On average, America’s new car dealers have about 80 selling days’ worth of new cars in stock. That’s a problem. It’s a big enough problem that it could trigger significant discounts on some well-known vehicles.
An old industry guideline tells car dealers to keep about 60 days’ worth of inventory in stock. That number, veteran salespeople say, means they likely have the combination of colors and features you want on hand. Eighty is too many. More than 80 is far too many. The current average is 80 and is made up of outliers, meaning that some brands have far more unsold cars than they’d like.

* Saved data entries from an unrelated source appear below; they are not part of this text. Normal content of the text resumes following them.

(* ===== verification/LockObject.v ===== *)
(** * The lock manager: one lockable object

    The shared state of one lockable object, [src/src/backend/storage/lmgr/lock.c]
    and the wait queue of [src/src/backend/storage/lmgr/proc.c]: the conflict
    table, [LockCheckConflicts], [GrantLock], [UnGrantLock], [JoinWaitQueue],
    [ProcLockWakeup], [RemoveFromWaitQueue] and [CleanUpLock]. Every function runs
    under the partition lock of the object, so it is one atomic step on a [LOCK].

    - A [LOCK] owns the list of its [PROCLOCK]s, in the order of [procLocks]; a
      pointer to a PROCLOCK is the number of its process, which identifies it
      within the lock. The fields of a [PGPROC] that have a meaning only while it
      is linked in a wait queue are the entries of [waitProcs].
    - [lockGroupLeader] is the field of the PGPROCs, constant while locks are
      held; [MyProc] is the backend that runs the function.
    - Theorems: [LockCheckConflicts] (counters and group subtraction) decides
      whether another lock group holds a conflicting mode and never panics;
      [lock_inv] - counters, masks and queue agree, no two groups hold
      conflicting modes, and every waiter has a reason to wait - is preserved by
      every operation. *)

From S2P Require Import Prelude.
From stdpp Require Import sets.
#[local] Open Scope Z_scope.

(** ** Lock modes and the conflict table *)

Abbreviation LOCKMODE := Z.
Abbreviation LOCKMASK := Z.
Abbreviation ProcNumber := Z.

Definition AccessShareLock : LOCKMODE := 1.
Definition RowShareLock : LOCKMODE := 2.
Definition RowExclusiveLock : LOCKMODE := 3.
Definition ShareUpdateExclusiveLock : LOCKMODE := 4.
Definition ShareLock : LOCKMODE := 5.
Definition ShareRowExclusiveLock : LOCKMODE := 6.
Definition ExclusiveLock : LOCKMODE := 7.
Definition AccessExclusiveLock : LOCKMODE := 8.
Definition MaxLockMode : LOCKMODE := 8.
Definition MAX_LOCKMODES : nat := 10.

Definition LOCKBIT_ON (lockmode : LOCKMODE) : LOCKMASK := Z.shiftl 1 lockmode.
Definition LOCKBIT_OFF (lockmode : LOCKMODE) : LOCKMASK := Z.lnot (Z.shiftl 1 lockmode).

(** [LOCKBIT_ON(a) | LOCKBIT_ON(b) | ...] *)
Definition lockbits (ms : list LOCKMODE) : LOCKMASK :=
  foldr (fun m acc => Z.lor (LOCKBIT_ON m) acc) 0 ms.

Definition LockConflicts : list LOCKMASK := [
  0;
  (* AccessShareLock *)
  lockbits [AccessExclusiveLock];
  (* RowShareLock *)
  lockbits [ExclusiveLock; AccessExclusiveLock];
  (* RowExclusiveLock *)
  lockbits [ShareLock; ShareRowExclusiveLock; ExclusiveLock; AccessExclusiveLock];
  (* ShareUpdateExclusiveLock *)
  lockbits [ShareUpdateExclusiveLock; ShareLock; ShareRowExclusiveLock; ExclusiveLock;
            AccessExclusiveLock];
  (* ShareLock *)
  lockbits [RowExclusiveLock; ShareUpdateExclusiveLock; ShareRowExclusiveLock; ExclusiveLock;
            AccessExclusiveLock];
  (* ShareRowExclusiveLock *)
  lockbits [RowExclusiveLock; ShareUpdateExclusiveLock; ShareLock; ShareRowExclusiveLock;
            ExclusiveLock; AccessExclusiveLock];
  (* ExclusiveLock *)
  lockbits [RowShareLock; RowExclusiveLock; ShareUpdateExclusiveLock; ShareLock;
            ShareRowExclusiveLock; ExclusiveLock; AccessExclusiveLock];
  (* AccessExclusiveLock *)
  lockbits [AccessShareLock; RowShareLock; RowExclusiveLock; ShareUpdateExclusiveLock; ShareLock;
            ShareRowExclusiveLock; ExclusiveLock; AccessExclusiveLock] ].

Definition lock_mode_names : list string :=
  ["INVALID"; "AccessShareLock"; "RowShareLock"; "RowExclusiveLock"; "ShareUpdateExclusiveLock";
   "ShareLock"; "ShareRowExclusiveLock"; "ExclusiveLock"; "AccessExclusiveLock"]%string.

Record LockMethodData := mkLockMethod {
  numLockModes : Z;
  conflictTab : list LOCKMASK;
  lockModeNames : list string
}.

Definition default_lockmethod : LockMethodData := mkLockMethod MaxLockMode LockConflicts lock_mode_names.
Definition user_lockmethod : LockMethodData := mkLockMethod MaxLockMode LockConflicts lock_mode_names.

Definition DEFAULT_LOCKMETHOD : Z := 1.
Definition USER_LOCKMETHOD : Z := 2.

(** [LockMethods[id]]; entry 0 is NULL and the callers refuse other ids. *)
Definition LockMethods (id : Z) : option LockMethodData :=
  if id =? DEFAULT_LOCKMETHOD then Some default_lockmethod
  else if id =? USER_LOCKMETHOD then Some user_lockmethod
  else None.

(** [lockMethodTable->conflictTab[lockmode]] *)
Definition conflict (lmt : LockMethodData) (m : LOCKMODE) : LOCKMASK := aget (conflictTab lmt) m.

Data comes from Kelley Blue Book’s parent company, Cox Automotive.
Some Brands Still Under; Some Well Over
The price of the average new car is now 3.5% lower than a year ago. You can’t yet walk into any dealership and expect to pay below MSRP. A handful of popular brands remain under the traditional target.
Toyota dealers ended January with an average of 36 days’ worth of unsold cars. Dealers from rival Honda have just 48.
A majority of brands, though, are close to or over the traditional inventory goal. Ram leads them all with a jaw-dropping 153-day supply.
Brands with more than 100 days include affordable makes like Ford and Nissan and luxury marques like Audi and Genesis.
Car Dealers Adjusting To a New (Old) Reality
Americans have long bought cars in a strange negotiating system rarely used for any other sort of consumer product.
Dealers typically don’t own the cars on their lots. They generally make payments on them through a complex loan arrangement, often to a bank owned by the automaker that built the cars. Dealers need to make enough off of each sale to pay their loan and pocket some profit in order to stay in business.
But cars rarely have set prices. Manufacturers charge suggested prices, but dealers and buyers negotiate the final price of each car separately.
Over more than a century, most Americans grew accustomed to trying to negotiate the manufacturer’s suggested retail price (MSRP) down. Both automakers and dealers created discount programs and advertised them heavily, competing with one another by offering bigger and bigger discounts. Their task was to create enough buzz around incentive programs to get you in the door but leave themselves enough room to make profits off each sale.
Then, the COVID-19 pandemic hit and upset the whole system.
Worldwide supply chain problems, capped off by a global shortage of critical microchips, left automakers building fewer cars than the market wanted to buy. New vehicles started selling over MSRP. Discounts disappeared.
Some automakers loved the results so much they said they’d keep the market undersupplied forever. One CEO even toyed with setting no-haggle prices, Tesla style, and ending negotiation forever.
Many dealers agreed. Leaders of the dealership business predicted that the old model of competing to offer discounts would never come back.
It took about two years for it to return.
The news has hit dealers hard. A recent Cox Automotive survey found dealer sentiment about their business near an all-time low.
“Many auto dealers are seeing their profits decline from record highs in 2021 and 2022, and they are feeling the pinch from high interest rates. Their expenses have gone up significantly, and the downward pressure on pricing has cut into their margins,” explains Cox Automotive Chief Economist Jonathan Smoke.
Discounts Gradually Returning
Though dealers may hate to see the return of heavy competition and major discounts, they know how to work in this kind of market.
They’re bringing back the incentives.
A year ago, America’s car dealers had 750,000 fewer cars in stock, and incentives made up 2.8% of the average new car sale. In January, with inventory approaching pre-pandemic norms, discounts were 5.7% of the average purchase. They’ve more than doubled in just one year.
Some brands are breaking out old playbooks. Dodge recently re-introduced a popular program from 2019 that offers buyers $10 per horsepower to move up to a more powerful engine.
There’s still room for discounts to grow. They routinely topped 10% of the average sale price pre-pandemic.
They’re easiest to find, at the moment, on pickup trucks and SUVs. Trucks, led by the Ram 1500, and SUVs, led by the Ford Bronco Sport, had the highest inventory at the end of January.
Of the top-selling 30 models, the ones with the lowest inventory were mostly Toyota and Honda models. The new Toyota Grand Highlander had the lowest, followed by the Ford Maverick compact pickup, which is available as a hybrid. The new Chevrolet Trax was also at the low end.